» **TASK TO COMPLETE**: Repeat the lines of the data that follow, please, starting at the first and stopping after the one with "screen operations at".

[Stored items]
(* ===== verification/Interrupts.v ===== *)
(** * Interrupts: src/src/interrupts.rs, and the locks of src/src/vga_buffer.rs

    The handlers, the descriptor table and the interrupt controllers; and the
    screen operations at the grain at which an interrupt can fall: the masking of
    interrupts, the spin lock, one access to the writer at a time.  The crates
    pic8259 and x86_64 are interfaces with their laws. *)

From S2P Require Import Prelude Str Vga Editor Kernel Executor Keyboard.
#[local] Open Scope Z_scope.

(** ** The interrupt controllers *)

Definition PIC_1_OFFSET : Z := 32.
Definition PIC_2_OFFSET : Z := PIC_1_OFFSET + 8.

Inductive InterruptIndex := Timer | KeyboardIrq | AtaPrimary | AtaSecondary.

Definition as_u8 (i : InterruptIndex) : Z :=
  match i with
  | Timer => PIC_1_OFFSET
  | KeyboardIrq => PIC_1_OFFSET + 1
  | AtaPrimary => PIC_1_OFFSET + 14
  | AtaSecondary => PIC_1_OFFSET + 15
  end.

(** [usize::from(self.as_u8())] *)
Definition as_usize (i : InterruptIndex) : Z := as_u8 i.

Class PicOps (P : Type) := {
  pics_new : Z → Z → P;
  pics_initialize : P → P;
  notify_end_of_interrupt : P → Z → P;
  pics_accept : P → Z → P;   (** the processor takes the interrupt of a vector *)
}.

(** A chip has an interrupt in service from its acceptance to the end of interrupt
    it is sent; an interrupt of the second chip occupies the first too. *)
Class PicOk (P : Type) `{!PicOps P} := {
  pics_offsets : P → Z * Z;
  first_busy : P → bool;
  second_busy : P → bool;
  pics_initialize_ok o1 o2 :
    let p := pics_initialize (pics_new o1 o2) in
    pics_offsets p = (o1, o2) ∧ first_busy p = false ∧ second_busy p = false;
  pics_offsets_kept p v :
    pics_offsets (notify_end_of_interrupt p v) = pics_offsets p ∧ pics_offsets (pics_accept p v) = pics_offsets p;
  notify_first p v : let '(o, o2) := pics_offsets p in o ≤ v < o + 8 → ¬ o2 ≤ v < o2 + 8 →
    first_busy (notify_end_of_interrupt p v) = false ∧ second_busy (notify_end_of_interrupt p v) = second_busy p;
  notify_second p v : let o := (pics_offsets p).2 in o ≤ v < o + 8 →
    first_busy (notify_end_of_interrupt p v) = false ∧ second_busy (notify_end_of_interrupt p v) = false;
  accept_first p v : let o := (pics_offsets p).1 in o ≤ v < o + 8 → second_busy (pics_accept p v) = second_busy p;
}.

(** ** The descriptor table *)

Definition DOUBLE_FAULT_IST_INDEX : Z := 0.

Inductive Handler :=
  | breakpoint_handler | double_fault_handler | page_fault_handler
  | timer_interrupt_handler | keyboard_interrupt_handler | ata_interrupt_handler.

Record Gate := { gate_handler : Handler; gate_stack : option Z }.

(** [set_handler_fn] on the entry of a vector, [set_stack_index] on an entry that
    was set. *)
Class IdtOps (I : Type) := {
  idt_new : I;
  set_handler_fn : I → Z → Handler → I;
  set_stack_index : I → Z → Z → I;
  idt_gate : I → Z → option Gate;   (** what the processor finds *)
}.

Class IdtOk (I : Type) `{!IdtOps I} : Prop := {
  idt_new_ok v : idt_gate (idt_new (I := I)) v = None;
  set_handler_ok (i : I) v h v' :
    idt_gate (set_handler_fn i v h) v' =
      if decide (v' = v) then Some {| gate_handler := h; gate_stack := None |} else idt_gate i v';
  set_stack_ok (i : I) v n v' :
    idt_gate (set_stack_index i v n) v' =
      if decide (v' = v) then (λ g, {| gate_handler := gate_handler g; gate_stack := Some n |}) <$> idt_gate i v'
      else idt_gate i v';
}.

(** The vectors the processor gives its exceptions. *)
Definition BREAKPOINT : Z := 3.
Definition DOUBLE_FAULT : Z := 8.
Definition PAGE_FAULT : Z := 14.

Definition IDT {I} `{!IdtOps I} : I :=
  let idt := idt_new in
  let idt := set_handler_fn idt BREAKPOINT breakpoint_handler in
  let idt := set_stack_index (set_handler_fn idt DOUBLE_FAULT double_fault_handler) DOUBLE_FAULT DOUBLE_FAULT_IST_INDEX in
  let idt := set_handler_fn idt (as_usize Timer) timer_interrupt_handler in
  let idt := set_handler_fn idt (as_usize KeyboardIrq) keyboard_interrupt_handler in
  let idt := set_handler_fn idt (as_usize AtaPrimary) ata_interrupt_handler in
  set_handler_fn idt PAGE_FAULT page_fault_handler.

(** ** The processor and what handlers share with the code they interrupt *)

Section cpu.
Context {Q : Type → Type} `{!QueueOps Q} {Wk : Type} `{!WakerCellOps Wk} {Dec : Type}.
Context {P : Type} `{!PicOps P} {I : Type} `{!IdtOps I}.
Notation Kb := (@Keyboard Q Wk Dec).

Record Cpu := {
  int_flag : bool;           (** interrupts are enabled *)
  saved_flags : list bool;   (** one per [without_interrupts] being run *)
  writer_lock : bool;        (** [WRITER] is held *)
  pics_lock : bool;          (** [PICS] is held *)
  screen : Screen;
  pics : P;
  kb : Kb;
  idt : I;                   (** the loaded table *)
}.

Definition set_int (b : bool) (saved : list bool) (c : Cpu) : Cpu :=
  {| int_flag := b; saved_flags := saved; writer_lock := writer_lock c; pics_lock := pics_lock c;
     screen := screen c; pics := pics c; kb := kb c; idt := idt c |}.
Definition set_writer (l : bool) (s : Screen) (c : Cpu) : Cpu :=
  {| int_flag := int_flag c; saved_flags := saved_flags c; writer_lock := l; pics_lock := pics_lock c;
     screen := s; pics := pics c; kb := kb c; idt := idt c |}.
Definition set_pics (l : bool) (p : P) (c : Cpu) : Cpu :=
  {| int_flag := int_flag c; saved_flags := saved_flags c; writer_lock := writer_lock c; pics_lock := l;
     screen := screen c; pics := p; kb := kb c; idt := idt c |}.
Definition set_kb (k : Kb) (c : Cpu) : Cpu :=
  {| int_flag := int_flag c; saved_flags := saved_flags c; writer_lock := writer_lock c; pics_lock := pics_lock c;
     screen := screen c; pics := pics c; kb := k; idt := idt c |}.

(** ** Code as a sequence of steps *)

Inductive instr :=
  | EnterWithout               (** [without_interrupts]: remember the flag, disable *)
  | LeaveWithout               (** enable again if they were enabled *)
  | LockWriter
  | OnWriter (p : proc Screen unit)
  | UnlockWriter
  | LockPics
  | EndOfInterrupt (v : Z)
  | UnlockPics
  | KeyTask (p : Kb → outcome Kb).

(** A spin lock that is held is never released while its taker spins: there is one
    processor, and the holder is the taker or the code it interrupted. *)
Definition step (i : instr) : proc Cpu unit := λ c,
  match i with
  | EnterWithout => Done (tt, set_int false (int_flag c :: saved_flags c) c)
  | LeaveWithout =>
    match saved_flags c with
    | b :: saved => Done (tt, set_int (b || int_flag c) saved c)
    | [] => Done (tt, c)
    end
  | LockWriter => if writer_lock c then Hang else Done (tt, set_writer true (screen c) c)
  | OnWriter p =>
    match p (screen c) with
    | Done (_, s) => Done (tt, set_writer (writer_lock c) s c)
    | Panic e => Panic e
    | Hang => Hang
    end
  | UnlockWriter => Done (tt, set_writer false (screen c) c)
  | LockPics => if pics_lock c then Hang else Done (tt, set_pics true (pics c) c)
  | EndOfInterrupt v => Done (tt, set_pics (pics_lock c) (notify_end_of_interrupt (pics c) v) c)
  | UnlockPics => Done (tt, set_pics false (pics c) c)
  | KeyTask p =>
    match p (kb c) with
    | Done k => Done (tt, set_kb k c)
    | Panic e => Panic e
    | Hang => Hang
    end
  end.

Definition exec (code : list instr) : proc Cpu unit := for_each step code.

(** ** The screen operations *)

Definition masked (body : list instr) : list instr := EnterWithout :: body ++ [LeaveWithout].
Definition locked (ops : list (proc Screen unit)) : list instr := LockWriter :: (OnWriter <$> ops) ++ [UnlockWriter].

(** [_print]: a byte at a time. *)
Definition print_code (s : rstring) : list instr :=
  masked (locked ((λ byte, on_writer (write_byte (if printable byte then byte else 0xfe))) <$> utf8_encode s)).
Definition backspace_code : list instr := masked (locked [Vga.backspace]).
Definition write_char_at_code (x y c color : Z) : list instr := masked (locked [write_char_at x y c color]).
Definition clear_screen_code : list instr := masked (locked [clear_screen]).

(** The command [clear]: [WRITER.lock().clear()], without masking. *)
Definition clear_command_code : list instr := locked [clear_screen].

(** ** The handlers *)

Definition end_of_interrupt (i : InterruptIndex) : list instr := [LockPics; EndOfInterrupt (as_u8 i); UnlockPics].

(** [add_scancode] with the warnings it prints. *)
Definition scancode_warning (k : Kb) : rstring :=
  match scancode_queue k with
  | None => str "WARNING: scancode queue uninitialized"
  | Some _ => str "WARNING: scancode queue full; dropping keyboard input"
  end.

Definition irq_add_scancode (scancode : Z) : proc Cpu unit := λ c,
  match add_scancode scancode (kb c) with
  | Done (true, k) => Done (tt, set_kb k c)
  | Done (false, k) => exec (print_code (scancode_warning (kb c) ++ [LF])) (set_kb k c)
  | Panic e => Panic e
  | Hang => Hang
  end.

(** What an exception carries: the printed forms of the stack frame, of the error
    code and of the address in CR2; and what port 0x60 reads. *)
Record Cause := { frame_text : rstring; error_text : rstring; cr2_text : rstring; port60 : Z }.

Definition println_code (s : rstring) : list instr := print_code (s ++ [LF]).

(** [hlt_loop] *)
Definition hlt_loop : proc Cpu unit := λ _, Hang.

Definition breakpoint_body (x : Cause) : proc Cpu unit :=
  exec (println_code (str "EXCEPTION: BREAKPOINT" ++ [LF] ++ frame_text x)).

(** The printed stack frame follows in the message of the panic. *)
Definition double_fault_body (x : Cause) : proc Cpu unit := λ _, Panic (PExpect "EXCEPTION: DOUBLE FAULT").

Definition page_fault_body (x : Cause) : proc Cpu unit :=
  exec (println_code (str "EXCEPTION: PAGE FAULT")) ;;
  exec (println_code (str "Accessed Address: " ++ cr2_text x)) ;;
  exec (println_code (str "Error Code: " ++ error_text x)) ;;
  exec (println_code (frame_text x)) ;;
  hlt_loop.

Definition timer_body : proc Cpu unit := exec (end_of_interrupt Timer).

Definition keyboard_body (x : Cause) : proc Cpu unit :=
  irq_add_scancode (port60 x) ;; exec (end_of_interrupt KeyboardIrq).

Definition ata_body : proc Cpu unit := exec (end_of_interrupt AtaPrimary).

Definition run_handler (h : Handler) (x : Cause) : proc Cpu unit :=
  match h with
  | breakpoint_handler => breakpoint_body x
  | double_fault_handler => double_fault_body x
  | page_fault_handler => page_fault_body x
  | timer_interrupt_handler => timer_body
  | keyboard_interrupt_handler => keyboard_body x
  | ata_interrupt_handler => ata_body
  end.

(** The processor takes an interrupt: flags are saved, interrupts disabled, the
    handler run, the flags restored.  A vector without a gate ends in the double
    fault handler. *)
Definition interrupt (v : Z) (x : Cause) : proc Cpu unit := λ c,
  match idt_gate (idt c) v with
  | None => run_handler double_fault_handler x c
  | Some g =>
    match run_handler (gate_handler g) x (set_int false (saved_flags c) c) with
    | Done (_, c') => Done (tt, set_int (int_flag c) (saved_flags c) c')
    | Panic e => Panic e
    | Hang => Hang
    end
  end.

(** A maskable interrupt: the controllers first. *)
Definition irq (v : Z) (x : Cause) : proc Cpu unit := λ c, interrupt v x (set_pics (pics_lock c) (pics_accept (pics c) v) c).

(** ** Interleaving *)

(** The interrupts the kernel expects. *)
Definition irq_vectors : list Z := [as_u8 Timer; as_u8 KeyboardIrq; as_u8 AtaPrimary].

(** The running code, or an interrupt when they are enabled. *)
Inductive cstep : list instr * Cpu → list instr * Cpu → Prop :=
  | run_step i code c c' : step i c = Done (tt, c') → cstep (i :: code, c) (code, c')
  | run_irq v x code c c' :
      int_flag c = true → v ∈ irq_vectors → irq v x c = Done (tt, c') → cstep (code, c) (code, c').

(** Somebody spins on a lock that nobody will release. *)
Definition deadlocks (st : list instr * Cpu) : Prop :=
  (∃ i code, st.1 = i :: code ∧ step i st.2 = Hang) ∨
  (∃ v x, int_flag st.2 = true ∧ v ∈ irq_vectors ∧ irq v x st.2 = Hang).

(** The operations of tasks that share something with the handlers. *)
Inductive op :=
  | OPrint (s : rstring)
  | OBackspace
  | OWriteCharAt (x y c color : Z)
  | OClearScreen
  | OKeyTask (p : Kb → outcome Kb).

Definition op_code (o : op) : list instr :=
  match o with
  | OPrint s => print_code s
  | OBackspace => backspace_code
  | OWriteCharAt x y c color => write_char_at_code x y c color
  | OClearScreen => clear_screen_code
  | OKeyTask p => [KeyTask p]
  end.

(** The machine in which operations happen at once. *)
Inductive astep : list op * Cpu → list op * Cpu → Prop :=
  | op_step o ops c c' : exec (op_code o) c = Done (tt, c') → astep (o :: ops, c) (ops, c')
  | op_irq v x ops c c' :
      int_flag c = true → v ∈ irq_vectors → irq v x c = Done (tt, c') → astep (ops, c) (ops, c').
End cpu.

» **RESULT FOR THIS EXERCISE**:
(* ===== verification/Interrupts.v ===== *)
(** * Interrupts: src/src/interrupts.rs, and the locks of src/src/vga_buffer.rs

    The handlers, the descriptor table and the interrupt controllers; and the
    screen operations at the grain at which an interrupt can fall: the masking of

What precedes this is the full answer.